■ YOUR OBJECTIVE ■
Your answer is the lines below, exactly, from the one that contains "(* ===== verification/MemConfig.v ===== *)" through the one that contains "read into it", both included.

──────── MATERIAL FOR THE TASK ────────

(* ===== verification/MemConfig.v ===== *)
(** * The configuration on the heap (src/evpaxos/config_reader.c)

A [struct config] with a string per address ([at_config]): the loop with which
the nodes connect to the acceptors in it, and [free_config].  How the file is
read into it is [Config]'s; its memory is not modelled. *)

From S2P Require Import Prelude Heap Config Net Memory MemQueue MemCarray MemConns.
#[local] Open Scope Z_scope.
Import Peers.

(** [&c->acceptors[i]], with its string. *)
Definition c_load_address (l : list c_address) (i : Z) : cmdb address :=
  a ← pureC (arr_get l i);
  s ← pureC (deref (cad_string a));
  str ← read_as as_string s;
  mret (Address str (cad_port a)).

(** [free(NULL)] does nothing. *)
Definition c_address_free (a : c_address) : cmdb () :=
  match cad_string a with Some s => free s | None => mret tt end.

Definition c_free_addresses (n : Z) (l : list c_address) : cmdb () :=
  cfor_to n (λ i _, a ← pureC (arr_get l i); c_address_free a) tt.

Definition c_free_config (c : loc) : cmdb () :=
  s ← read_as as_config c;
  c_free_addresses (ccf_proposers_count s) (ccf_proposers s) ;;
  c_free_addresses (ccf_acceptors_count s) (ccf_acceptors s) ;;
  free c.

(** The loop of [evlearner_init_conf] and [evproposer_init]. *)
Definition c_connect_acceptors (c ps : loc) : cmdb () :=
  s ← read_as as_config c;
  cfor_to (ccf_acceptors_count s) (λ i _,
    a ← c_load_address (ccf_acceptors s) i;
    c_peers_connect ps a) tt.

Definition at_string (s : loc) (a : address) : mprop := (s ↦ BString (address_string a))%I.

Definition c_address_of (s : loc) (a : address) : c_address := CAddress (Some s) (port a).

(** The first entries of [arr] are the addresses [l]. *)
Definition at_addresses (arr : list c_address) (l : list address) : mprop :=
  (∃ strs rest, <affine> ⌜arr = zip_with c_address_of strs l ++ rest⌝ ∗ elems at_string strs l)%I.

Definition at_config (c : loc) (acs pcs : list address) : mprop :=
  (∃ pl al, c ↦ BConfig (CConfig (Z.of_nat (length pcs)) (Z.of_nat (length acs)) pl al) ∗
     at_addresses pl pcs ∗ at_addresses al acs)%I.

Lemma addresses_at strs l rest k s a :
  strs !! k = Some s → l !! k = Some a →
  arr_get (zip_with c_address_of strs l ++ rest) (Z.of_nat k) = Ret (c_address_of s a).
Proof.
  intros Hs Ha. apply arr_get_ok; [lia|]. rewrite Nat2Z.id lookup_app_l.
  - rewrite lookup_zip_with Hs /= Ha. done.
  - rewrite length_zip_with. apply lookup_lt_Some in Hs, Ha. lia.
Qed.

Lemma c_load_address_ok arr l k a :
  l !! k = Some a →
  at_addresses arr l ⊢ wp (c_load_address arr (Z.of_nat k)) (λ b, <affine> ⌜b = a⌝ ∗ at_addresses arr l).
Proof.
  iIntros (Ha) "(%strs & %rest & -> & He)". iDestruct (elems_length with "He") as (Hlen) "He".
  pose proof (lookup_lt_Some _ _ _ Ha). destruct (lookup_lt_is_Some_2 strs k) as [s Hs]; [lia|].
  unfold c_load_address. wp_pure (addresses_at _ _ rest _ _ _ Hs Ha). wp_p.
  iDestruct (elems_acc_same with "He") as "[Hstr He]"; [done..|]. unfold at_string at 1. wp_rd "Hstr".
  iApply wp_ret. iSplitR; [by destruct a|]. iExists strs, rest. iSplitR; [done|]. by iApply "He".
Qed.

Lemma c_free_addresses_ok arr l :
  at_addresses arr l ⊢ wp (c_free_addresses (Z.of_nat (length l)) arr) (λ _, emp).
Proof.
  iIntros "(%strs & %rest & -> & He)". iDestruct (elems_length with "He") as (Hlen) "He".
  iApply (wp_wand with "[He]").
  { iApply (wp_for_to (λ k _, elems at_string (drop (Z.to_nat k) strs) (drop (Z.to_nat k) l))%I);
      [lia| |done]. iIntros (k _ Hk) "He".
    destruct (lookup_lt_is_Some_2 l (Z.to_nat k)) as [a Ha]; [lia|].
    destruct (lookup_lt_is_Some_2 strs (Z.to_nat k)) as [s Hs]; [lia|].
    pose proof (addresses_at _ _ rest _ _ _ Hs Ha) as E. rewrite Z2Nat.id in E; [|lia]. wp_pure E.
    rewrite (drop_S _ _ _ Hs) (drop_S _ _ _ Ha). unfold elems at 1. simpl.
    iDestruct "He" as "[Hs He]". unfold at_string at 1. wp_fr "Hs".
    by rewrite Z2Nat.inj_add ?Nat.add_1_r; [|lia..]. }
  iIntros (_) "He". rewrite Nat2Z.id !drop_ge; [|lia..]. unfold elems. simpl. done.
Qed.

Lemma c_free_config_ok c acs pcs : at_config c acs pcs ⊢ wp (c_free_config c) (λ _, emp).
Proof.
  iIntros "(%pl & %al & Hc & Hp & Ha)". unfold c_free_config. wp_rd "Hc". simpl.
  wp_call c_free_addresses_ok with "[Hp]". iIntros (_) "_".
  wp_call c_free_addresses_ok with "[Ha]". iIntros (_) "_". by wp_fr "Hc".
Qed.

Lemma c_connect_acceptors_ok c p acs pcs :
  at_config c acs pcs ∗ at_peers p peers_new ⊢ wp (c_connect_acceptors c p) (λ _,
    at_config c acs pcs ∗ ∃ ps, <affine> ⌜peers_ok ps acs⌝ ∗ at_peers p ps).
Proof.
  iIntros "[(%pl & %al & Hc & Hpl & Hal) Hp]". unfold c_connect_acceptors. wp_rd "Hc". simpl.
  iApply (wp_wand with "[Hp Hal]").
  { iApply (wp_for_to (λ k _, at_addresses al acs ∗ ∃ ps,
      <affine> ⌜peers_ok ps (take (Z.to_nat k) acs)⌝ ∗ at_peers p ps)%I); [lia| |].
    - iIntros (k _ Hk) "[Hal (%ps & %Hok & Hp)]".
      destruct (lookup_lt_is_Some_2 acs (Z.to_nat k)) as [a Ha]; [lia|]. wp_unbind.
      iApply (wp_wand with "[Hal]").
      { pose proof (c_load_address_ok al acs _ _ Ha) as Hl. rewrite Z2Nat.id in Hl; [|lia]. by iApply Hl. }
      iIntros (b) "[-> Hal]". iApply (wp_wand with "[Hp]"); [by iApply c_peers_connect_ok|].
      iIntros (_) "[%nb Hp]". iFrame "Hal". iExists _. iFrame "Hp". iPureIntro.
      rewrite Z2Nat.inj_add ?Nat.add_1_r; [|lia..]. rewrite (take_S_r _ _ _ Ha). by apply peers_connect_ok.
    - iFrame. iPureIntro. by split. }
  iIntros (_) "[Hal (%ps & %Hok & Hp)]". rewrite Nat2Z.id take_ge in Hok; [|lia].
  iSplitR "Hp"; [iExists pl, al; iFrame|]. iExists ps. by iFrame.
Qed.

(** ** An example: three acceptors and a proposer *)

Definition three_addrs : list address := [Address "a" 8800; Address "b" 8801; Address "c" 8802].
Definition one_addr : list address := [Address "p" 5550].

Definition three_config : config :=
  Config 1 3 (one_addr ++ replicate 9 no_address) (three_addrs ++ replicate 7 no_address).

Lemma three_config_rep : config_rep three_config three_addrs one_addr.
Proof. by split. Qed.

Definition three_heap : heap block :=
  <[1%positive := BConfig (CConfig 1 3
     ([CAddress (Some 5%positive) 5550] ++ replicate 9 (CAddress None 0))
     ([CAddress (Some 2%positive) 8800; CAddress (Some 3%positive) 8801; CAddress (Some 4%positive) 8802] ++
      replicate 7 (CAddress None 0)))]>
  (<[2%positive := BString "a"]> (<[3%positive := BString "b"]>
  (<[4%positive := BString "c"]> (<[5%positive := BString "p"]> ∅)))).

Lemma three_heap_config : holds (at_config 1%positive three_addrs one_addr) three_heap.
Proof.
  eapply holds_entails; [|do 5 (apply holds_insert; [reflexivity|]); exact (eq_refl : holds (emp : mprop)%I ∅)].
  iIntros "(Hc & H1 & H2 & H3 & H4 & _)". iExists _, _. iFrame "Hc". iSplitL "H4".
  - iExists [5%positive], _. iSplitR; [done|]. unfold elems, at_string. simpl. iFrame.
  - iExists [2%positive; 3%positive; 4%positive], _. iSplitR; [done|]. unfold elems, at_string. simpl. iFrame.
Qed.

────────
──────── MATERIAL FOR THE TASK ────────

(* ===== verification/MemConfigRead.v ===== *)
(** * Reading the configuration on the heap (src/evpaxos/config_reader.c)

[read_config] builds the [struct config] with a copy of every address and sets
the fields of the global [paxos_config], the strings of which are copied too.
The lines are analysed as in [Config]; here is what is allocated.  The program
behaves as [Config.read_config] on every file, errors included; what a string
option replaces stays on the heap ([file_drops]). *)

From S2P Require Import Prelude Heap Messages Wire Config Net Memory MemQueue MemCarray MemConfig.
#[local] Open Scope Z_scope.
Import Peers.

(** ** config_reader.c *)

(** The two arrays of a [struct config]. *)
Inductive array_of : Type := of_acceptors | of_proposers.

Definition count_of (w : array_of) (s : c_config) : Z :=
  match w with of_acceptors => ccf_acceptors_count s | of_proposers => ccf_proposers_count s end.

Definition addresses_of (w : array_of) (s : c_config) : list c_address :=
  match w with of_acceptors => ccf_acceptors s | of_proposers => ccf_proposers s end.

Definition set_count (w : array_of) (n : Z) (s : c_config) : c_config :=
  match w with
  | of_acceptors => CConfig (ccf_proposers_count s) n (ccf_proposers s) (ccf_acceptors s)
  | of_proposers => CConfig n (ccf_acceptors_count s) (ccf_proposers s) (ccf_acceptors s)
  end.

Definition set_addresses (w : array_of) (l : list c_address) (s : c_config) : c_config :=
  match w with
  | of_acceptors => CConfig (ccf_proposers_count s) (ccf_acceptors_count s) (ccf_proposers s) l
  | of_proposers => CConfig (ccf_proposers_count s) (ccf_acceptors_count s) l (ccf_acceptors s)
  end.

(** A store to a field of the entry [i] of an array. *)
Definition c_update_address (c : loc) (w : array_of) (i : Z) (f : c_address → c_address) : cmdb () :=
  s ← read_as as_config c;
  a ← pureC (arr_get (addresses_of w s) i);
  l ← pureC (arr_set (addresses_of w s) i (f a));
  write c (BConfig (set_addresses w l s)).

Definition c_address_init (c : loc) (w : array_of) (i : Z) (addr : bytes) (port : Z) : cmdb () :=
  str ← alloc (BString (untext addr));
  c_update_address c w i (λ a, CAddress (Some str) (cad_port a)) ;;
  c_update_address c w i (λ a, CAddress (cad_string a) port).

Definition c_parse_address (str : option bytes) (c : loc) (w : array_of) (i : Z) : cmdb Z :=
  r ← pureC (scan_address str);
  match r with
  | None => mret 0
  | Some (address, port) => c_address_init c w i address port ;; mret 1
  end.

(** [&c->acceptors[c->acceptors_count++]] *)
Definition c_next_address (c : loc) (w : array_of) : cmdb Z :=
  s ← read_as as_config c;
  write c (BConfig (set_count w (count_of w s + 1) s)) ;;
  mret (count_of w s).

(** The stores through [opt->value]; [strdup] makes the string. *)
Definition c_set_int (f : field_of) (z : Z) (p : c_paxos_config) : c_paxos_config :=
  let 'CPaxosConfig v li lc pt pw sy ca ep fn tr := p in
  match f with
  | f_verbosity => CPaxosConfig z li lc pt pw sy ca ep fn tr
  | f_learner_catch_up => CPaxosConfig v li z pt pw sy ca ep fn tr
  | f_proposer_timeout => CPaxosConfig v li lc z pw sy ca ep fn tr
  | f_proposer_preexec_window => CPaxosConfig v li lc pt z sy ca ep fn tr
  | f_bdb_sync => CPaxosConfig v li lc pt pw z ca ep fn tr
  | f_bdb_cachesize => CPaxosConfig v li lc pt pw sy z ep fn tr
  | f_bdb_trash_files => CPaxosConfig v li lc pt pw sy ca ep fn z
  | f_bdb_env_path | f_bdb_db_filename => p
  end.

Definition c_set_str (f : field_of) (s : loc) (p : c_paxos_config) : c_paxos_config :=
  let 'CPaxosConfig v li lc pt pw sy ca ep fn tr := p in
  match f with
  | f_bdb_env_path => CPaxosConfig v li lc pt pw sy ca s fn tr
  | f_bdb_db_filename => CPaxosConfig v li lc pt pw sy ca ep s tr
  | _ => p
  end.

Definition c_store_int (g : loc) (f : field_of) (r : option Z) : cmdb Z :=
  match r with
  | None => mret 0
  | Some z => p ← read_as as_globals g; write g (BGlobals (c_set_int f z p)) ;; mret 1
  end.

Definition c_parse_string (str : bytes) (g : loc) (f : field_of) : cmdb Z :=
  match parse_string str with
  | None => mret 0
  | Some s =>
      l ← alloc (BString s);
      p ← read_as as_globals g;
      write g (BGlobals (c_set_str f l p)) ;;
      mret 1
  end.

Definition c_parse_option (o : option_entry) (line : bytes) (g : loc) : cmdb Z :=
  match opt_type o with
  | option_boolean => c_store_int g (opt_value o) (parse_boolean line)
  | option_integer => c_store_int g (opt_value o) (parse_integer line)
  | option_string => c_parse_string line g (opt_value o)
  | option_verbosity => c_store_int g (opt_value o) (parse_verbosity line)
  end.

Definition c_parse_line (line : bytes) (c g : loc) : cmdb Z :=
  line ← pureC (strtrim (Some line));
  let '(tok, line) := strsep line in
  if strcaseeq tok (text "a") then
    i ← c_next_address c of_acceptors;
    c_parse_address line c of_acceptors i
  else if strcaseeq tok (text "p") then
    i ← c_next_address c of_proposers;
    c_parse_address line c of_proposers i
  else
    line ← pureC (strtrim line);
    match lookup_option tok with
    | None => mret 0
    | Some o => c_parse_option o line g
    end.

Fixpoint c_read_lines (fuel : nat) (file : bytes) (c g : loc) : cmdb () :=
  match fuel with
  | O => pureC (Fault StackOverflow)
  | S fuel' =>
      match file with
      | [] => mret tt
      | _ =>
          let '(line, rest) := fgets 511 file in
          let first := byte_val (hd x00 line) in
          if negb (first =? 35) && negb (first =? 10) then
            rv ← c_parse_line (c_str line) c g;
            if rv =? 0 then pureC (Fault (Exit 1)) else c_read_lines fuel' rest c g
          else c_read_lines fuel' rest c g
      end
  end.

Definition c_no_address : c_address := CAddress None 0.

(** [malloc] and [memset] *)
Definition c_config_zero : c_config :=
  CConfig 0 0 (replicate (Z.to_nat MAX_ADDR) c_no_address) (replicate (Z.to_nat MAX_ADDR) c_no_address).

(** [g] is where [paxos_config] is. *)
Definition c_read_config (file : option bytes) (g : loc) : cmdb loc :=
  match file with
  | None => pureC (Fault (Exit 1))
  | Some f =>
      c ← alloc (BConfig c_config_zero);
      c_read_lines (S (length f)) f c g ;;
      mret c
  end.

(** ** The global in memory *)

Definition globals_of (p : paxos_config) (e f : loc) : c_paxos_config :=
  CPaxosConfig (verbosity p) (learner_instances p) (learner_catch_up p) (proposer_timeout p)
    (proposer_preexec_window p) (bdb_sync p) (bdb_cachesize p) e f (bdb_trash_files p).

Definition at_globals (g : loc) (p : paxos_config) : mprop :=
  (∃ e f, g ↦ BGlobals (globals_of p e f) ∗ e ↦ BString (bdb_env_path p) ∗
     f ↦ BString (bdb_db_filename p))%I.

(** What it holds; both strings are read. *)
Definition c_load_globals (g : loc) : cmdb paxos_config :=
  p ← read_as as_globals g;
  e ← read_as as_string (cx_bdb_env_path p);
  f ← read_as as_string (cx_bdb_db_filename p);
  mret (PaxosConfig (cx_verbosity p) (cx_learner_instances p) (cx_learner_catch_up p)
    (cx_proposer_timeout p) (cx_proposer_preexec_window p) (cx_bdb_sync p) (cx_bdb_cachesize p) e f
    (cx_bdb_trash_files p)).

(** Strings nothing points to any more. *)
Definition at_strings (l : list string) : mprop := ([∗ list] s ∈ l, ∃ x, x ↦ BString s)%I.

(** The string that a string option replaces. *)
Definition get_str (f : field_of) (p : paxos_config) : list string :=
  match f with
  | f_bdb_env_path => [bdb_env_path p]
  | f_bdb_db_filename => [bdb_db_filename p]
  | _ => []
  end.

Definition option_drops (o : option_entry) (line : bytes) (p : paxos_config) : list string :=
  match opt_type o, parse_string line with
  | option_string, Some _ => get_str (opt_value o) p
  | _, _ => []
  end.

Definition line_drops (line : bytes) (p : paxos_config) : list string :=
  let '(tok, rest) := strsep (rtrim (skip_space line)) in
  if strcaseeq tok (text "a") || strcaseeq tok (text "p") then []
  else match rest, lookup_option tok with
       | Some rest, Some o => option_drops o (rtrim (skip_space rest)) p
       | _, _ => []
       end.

────────
──────── MATERIAL FOR THE TASK ────────

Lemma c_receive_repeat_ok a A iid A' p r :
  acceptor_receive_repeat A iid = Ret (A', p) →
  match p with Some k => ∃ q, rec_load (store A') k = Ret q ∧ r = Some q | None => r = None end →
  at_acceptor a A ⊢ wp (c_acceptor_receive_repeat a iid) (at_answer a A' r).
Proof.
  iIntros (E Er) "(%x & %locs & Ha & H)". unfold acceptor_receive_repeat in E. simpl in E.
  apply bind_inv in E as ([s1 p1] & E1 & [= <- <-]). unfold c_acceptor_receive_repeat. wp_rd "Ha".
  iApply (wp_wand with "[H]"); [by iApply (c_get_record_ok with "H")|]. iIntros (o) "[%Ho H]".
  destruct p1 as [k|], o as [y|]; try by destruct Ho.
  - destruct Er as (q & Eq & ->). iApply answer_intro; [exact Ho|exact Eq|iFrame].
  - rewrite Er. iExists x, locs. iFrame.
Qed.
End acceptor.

────────

■ RESPONSE FOR THIS EXERCISE ■
(* ===== verification/MemConfig.v ===== *)
(** * The configuration on the heap (src/evpaxos/config_reader.c)

A [struct config] with a string per address ([at_config]): the loop with which
the nodes connect to the acceptors in it, and [free_config].  How the file is
read into it is [Config]'s; its memory is not modelled. *)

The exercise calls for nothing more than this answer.